The day after the United States Food and Drug Administration approved a drug-releasing coronary stent designed to keep the artery unclogged, a UW Medicine Heart Center team inserted this stent during a procedure April 25. The Cypher stent, which looks like a tiny, chain-link tunnel, has been available for nearly a year in many other countries.
The UW interventional cardiologists used thin wires, narrow tubes and a video monitor to guide the stent into place. They threaded the stent from a blood vessel in the groin and into the damaged heart vessel. The stent provides a scaffold for the blood vessel. The Cypher stent is coated with the drug sirolimus, which inhibits cell division and thereby limits scar formation. Sirolimus leaches into the artery for about a month after the procedure.
In a clinical trial of 1,400 patients, the drug-coated stent reduced the incidence of re-blockage by about two-thirds when compared to a standard metal stent. The manufacturer is Cordis, a division of Johnson & Johnson.

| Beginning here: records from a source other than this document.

(* ===== verification/Prelude.v ===== *)
(** * Viengoos and its libraries: a verification library

    The repository is the Hurd on L4: the kernel Viengoos ([src/viengoos]), a
    user-level server above the L4 microkernel that owns all memory, and the
    libraries that programs above it use.  The library models the parts that
    hold the system's own logic and proves what each of them promises.  The
    target is ia32: words have 32 bits, pages 4096 bytes; the builds have
    assertions enabled (no NDEBUG, no NCHECK), so an assertion that fails is an
    outcome of the model ([Crash assertion_failed]).

    ** How the parts fit together

    A program names an object by an address, a string of at most 63 bits
    ([Addr]), which the page tables of its address space translate slot by slot
    ([AsLookup]); each slot is a capability ([Cap]) whose descriptor says how
    many bits it translates ([AddrTrans]).  Programs make room for new objects
    by inserting page tables ([AsBuild]); where they are put is computed by
    [Gbits].  [L4Math] and [Bits] are the bit operations all of them
    use.  The kernel hands out physical frames by a buddy allocator ([Zalloc])
    and finds objects in memory by a hash table ([Ihash]).  Everything that is
    allocated is kept in bit arrays ([BitArray]), everything that waits or may
    be evicted on linked lists ([KList]).  Who pays for a frame, and on which
    list it is, is decided when an activity claims an object ([Claim]), when an
    activity is destroyed ([Inherit]) and when the pager takes frames back
    ([Reclaim]).  Objects are
    stored in folios, whose header ([Folio]) says what each one is; finding an
    object, making room for it, allocating and destroying it, and revoking what
    its capabilities map are functions that call each other ([Objects]), on top
    of the accounting and the frames, which they know by interfaces only
    ([Accounts], [Pool]).  Threads wait for an object on its wait queue ([WaitQueue]),
    and futexes ([Futex]) are built from these; user-space threads wait on the
    queues of libpthread ([PtQueue]), of which mutexes ([PtMutex]), semaphores
    ([PtSem]), and, with the blocking and waking that they share ([PtSched]),
    reader-writer locks ([PtRwlock]), barriers ([PtBarrier]) and condition
    variables ([PtCond]) are made.

    ** Files, sources, definitions

    - [Prelude]: notation, machine integers ([u32], [i32], [wrap], [swrap]), the
      monad [exec] of code that can crash ([Ret], [Crash]), function update, and
      the tactics and hints all files share.
    - [L4Math]: [libl4/l4/math.h]; [Bits]: [libhurd-mm/bits.h];
      [Addr]: [hurd/addr.h]; [AddrTrans]: [hurd/addr-trans.h];
      [Gbits]: [libhurd-mm/as-compute-gbits.h].  Pure functions, one definition
      per function or macro, under its own name.
    - [Cap]: [hurd/cap.h].  [cap_copy_x] for the kernel and for user space; the
      call of [cap_shootdown] and the RPC are arguments.
    - [AsLookup]: [libhurd-mm/as-lookup.c], [as_lookup_rel]; the address space
      is a heap of arrays of capabilities.  [resolves] is the specification.
    - [AsBuild]: [libhurd-mm/as-build.c], [as_build] with the default indexing,
      on the same address spaces.  Whether the kernel's capabilities agree with
      the shadows and the callback that allocates page tables are arguments
      ([AsInsert.allocates] is what is asked of the callback).  [AsPath] has the
      paths from slot to slot and what a page table put in between does to them,
      [AsInsert] and [AsBuildOk] the theorems.
    - [Zalloc]: [viengoos/zalloc.c]; the heap holds the links of the free blocks.
    - [Reserve]: [viengoos/memory.c]: reservations of memory, and what of the
      machine's memory the pool gets.  The tree of reservations is its nodes in order;
      the search in it, which depends on the tree's shape, is an argument.
    - [Quadratic], [Ihash]: [libhurd-ihash]; the first is the number theory of
      its probe sequence.
    - [BitArray]: [libbitarray/bit-array.h].
    - [Ring], [KList]: [viengoos/list.h]; the first is shared by all the doubly
      linked structures.
    - [WaitQueue]: [viengoos/object.c] (the object_wait_queue functions) and the loop of
      folio_object_alloc that wakes the waiters of a dying object.
    - [Futex]: the request RM_futex of [viengoos/server.c] and [hurd/futex.h].
    - [Claim]: [viengoos/object.c] (object_desc_claim) and [viengoos/activity.h].
    - [Inherit]: the part of [viengoos/activity.c] (activity_destroy) that gives
      the frames of a dead activity to its parent.
    - [Reclaim]: [viengoos/pager.c] (reclaim_from).
    - [Folio]: the accessors of [hurd/folio.h]; [slot_of] is what a header says
      about an object.
    - [Objects]: [viengoos/object.c] (finding, allocating and destroying objects,
      folio_object_alloc), [viengoos/memory.c] (frames) and [viengoos/cap.c].
      The recursion of object_find and cap_shootdown through each other has the
      depth of the calls as fuel.  The state is [ostate]: descriptors, hash table,
      contents of the pages, pool and accounting.
    - [Accounts]: the laws that objects need of the accounting, proved of [Claim];
      [Pool]: those of the frames, proved of [Zalloc].
    - [ObjectsOk]: the invariant [ok] of objects in memory and what every function
      of [Objects] does to it; [Revoke]: the theorems about capabilities that
      follow; [SmallKernel]: the interfaces filled in for 16 frames, witnesses,
      and runs that go wrong.
    - [PtQueue]: [libpthread/pthread/pt-internal.h]; an interface (class
      [WaitQueues] with laws [WaitQueueLaws]) and its implementation by pointers.
    - [PtSched]: what a thread does between a critical section and its wakeups, for
      any object with queues: the steps ([wake_step]), the invariant ([sched]) and
      that every wakeup that is owed happens.
    - [PtMutex], [PtSem], [PtRwlock], [PtBarrier], [PtCond]:
      [libpthread/sysdeps/generic] (the pt-mutex, sem, pt-rwlock, pt-barrier and
      pt-cond files); a step relation interleaves the critical sections of any
      number of threads.  The last three are proved against [PtSched].

    ** What is proved

    - Round trips and bounds of addresses, guards and policies; where an
      encoding loses information this is stated and proved as well.
    - Capabilities: a copy never gives more authority than its source has.
    - Kernel: as long as what may be evicted is flat, a capability resolves exactly
      if it is valid, to an object of a compatible type (or an assertion on types
      fails); allocating an object revokes all capabilities to the one it replaces
      and no others, until the 20 bits of the version wrap.
    - Address lookup: it returns what the tables resolve the address to, never
      more than the rights on the path, in at most as many steps as the address
      has bits.
    - Address-space construction, with and without leave to overwrite: a slot that
      is returned is found by a lookup, and every other object keeps its address;
      the lookups by which the code checks itself fail only at an object of a
      folio that may be overwritten.
    - Allocators and containers refine their abstract state: the buddy allocator
      a set of pages, the hash a finite map, bit arrays sets of numbers, kernel
      lists and wait queues families of lists.
    - Physical memory: the pool gets exactly the pages no reservation touches, at
      boot and when reservations end.
    - Accounting: claiming, inheriting and reclaiming keep the counters of all
      activities exact.
    - Synchronisation: mutual exclusion, of writers from readers too, no lost
      wakeups, conservation of a semaphore's value, complete rounds of a barrier
      and the atomicity of waiting for a condition, over all interleavings without
      time limits; waiting and waking by futex.
    - Flaws: each one that modelling found is stated as a theorem where it is a
      matter of the model, with a concrete state in which it shows.

    ** Fuel and bounds

    Loops whose termination depends on the data take fuel and crash with
    [out_of_fuel] without it; the theorems say that the code returns for every
    fuel above an explicit bound (the bits of the address, the length of the list
    walked, the size of the table, the pages of the pool).  Counters and
    bit-fields wrap as the C types do; theorems about sums of counters assume
    that the frames fit in a word ([Claim.fits]).

    What is assumed of code that is an argument: the pager makes only flat
    objects available (no folios, and pages of capabilities that lead to no
    further ones) and leaves what is in memory there, and waking threads changes
    nothing but the accounting ([ObjectsOk.environment_laws]); what happens
    without the first is shown in [SmallKernel].  In [Objects] the memory of a
    dead descriptor is cleared at once instead of filled with a pattern.

    ** Not modelled

    Input and output, booting and the architecture's start code, the L4 bindings
    other than bit positions, generated stubs of RPCs, vendored code (malloc, the
    ELF headers, libc and newlib ports), test programs and the debugging output
    of the modelled functions.  Of the system's own logic: the kernel's dispatch
    of requests other than futexes, the allocation of folios, threads, the ager, the balanced trees of
    libhurd-btree (where they are used, the tree is the set of its nodes, or a list
    in its order), the pager's choice of a victim, the slab allocator, and the rest of
    libhurd-mm (the allocation of capability slots and storage, mappings and pagers)
    and libpthread. *)

From Stdlib Require Export ZArith Lia Bool.
From stdpp Require Export base option gmap numbers.
From stdpp Require Export functions.
From stdpp Require Export list sorting.

(** ** Notation scope and automation *)

Declare Scope hurd_scope.
Delimit Scope hurd_scope with hurd.
#[global] Open Scope Z_scope.

Create HintDb hurd.
Create Rewrite HintDb hurd_rw.

(** Equalities and inequalities of [Z] hidden in boolean tests. *)
Ltac zbool :=
  repeat match goal with
  | H : (_ && _)%bool = true |- _ => apply andb_true_iff in H as [? ?]
  | H : (_ || _)%bool = false |- _ => apply orb_false_iff in H as [? ?]
  | H : negb _ = true |- _ => apply negb_true_iff in H
  | H : negb _ = false |- _ => apply negb_false_iff in H
  | H : (_ =? _) = true |- _ => apply Z.eqb_eq in H
  | H : (_ =? _) = false |- _ => apply Z.eqb_neq in H
  | H : (_ <=? _) = true |- _ => apply Z.leb_le in H
  | H : (_ <=? _) = false |- _ => apply Z.leb_gt in H
  | H : (_ <? _) = true |- _ => apply Z.ltb_lt in H
  | H : (_ <? _) = false |- _ => apply Z.ltb_ge in H
  end.

(** Split on the first boolean test of the goal, keeping its equation in
    propositional form. *)
Ltac case_if :=
  match goal with
  | |- context [if ?b then _ else _] =>
      lazymatch type of b with
      | bool => let E := fresh "E" in destruct b eqn:E; zbool
      end
  end.

(** The same for a test in hypothesis [H]. *)
Ltac case_if_in H :=
  match type of H with
  | context [if ?b then _ else _] =>
      lazymatch type of b with
      | bool => let E := fresh "E" in destruct b eqn:E; zbool
      end
  end.

(** ** Assertions

    An [assert] of a build without [NDEBUG] that does not hold ends the
    program, so a definition that contains one returns [option]: [None] is
    "an assertion failed or the program panicked", never an error code. *)

Definition assertb (b : bool) : option unit := if b then Some tt else None.

Lemma assertb_Some b : assertb b = Some tt <-> b = true.
Proof. destruct b; cbn; split; congruence. Qed.

Lemma assertb_bind {A} (b : bool) (k : option A) (x : A) :
  (_ ← assertb b; k) = Some x <-> b = true /\ k = Some x.
Proof. destruct b; cbn; intuition congruence. Qed.

Lemma assertb_true {A} (b : bool) (k : option A) :
  b = true -> (_ ← assertb b; k) = k.
Proof. by intros ->. Qed.

Lemma assertb_false {A} (b : bool) (k : option A) :
  b = false -> (_ ← assertb b; k) = None.
Proof. by intros ->. Qed.

#[export] Hint Rewrite @assertb_true using (zbool; lia) : hurd_rw.

(** ** Machine integers

    Unsigned values are kept reduced, signed ones in two's complement. *)

Definition wrap (w z : Z) : Z := z mod 2 ^ w.
Definition u8 (z : Z) : Z := wrap 8 z.
Definition u32 (z : Z) : Z := wrap 32 z.
Definition u64 (z : Z) : Z := wrap 64 z.

(** Conversion to a [w]-bit signed integer. *)
Definition swrap (w z : Z) : Z := (z + 2 ^ (w - 1)) mod 2 ^ w - 2 ^ (w - 1).
Definition i32 (z : Z) : Z := swrap 32 z.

Performing the April 25 Cypher stent insertion were Douglas Stewart, professor of medicine in the Division of Cardiology and director of UW Medical Center's Heart Cath Lab; Dr. Steven Goldberg, associate professor of medicine in the Division of Cardiology; critical care nurse Max Kuttner; imaging technologist John Birks; and cardiovascular technologist Eithne Doran. Their patient was a female, 43, with type 1 diabetes.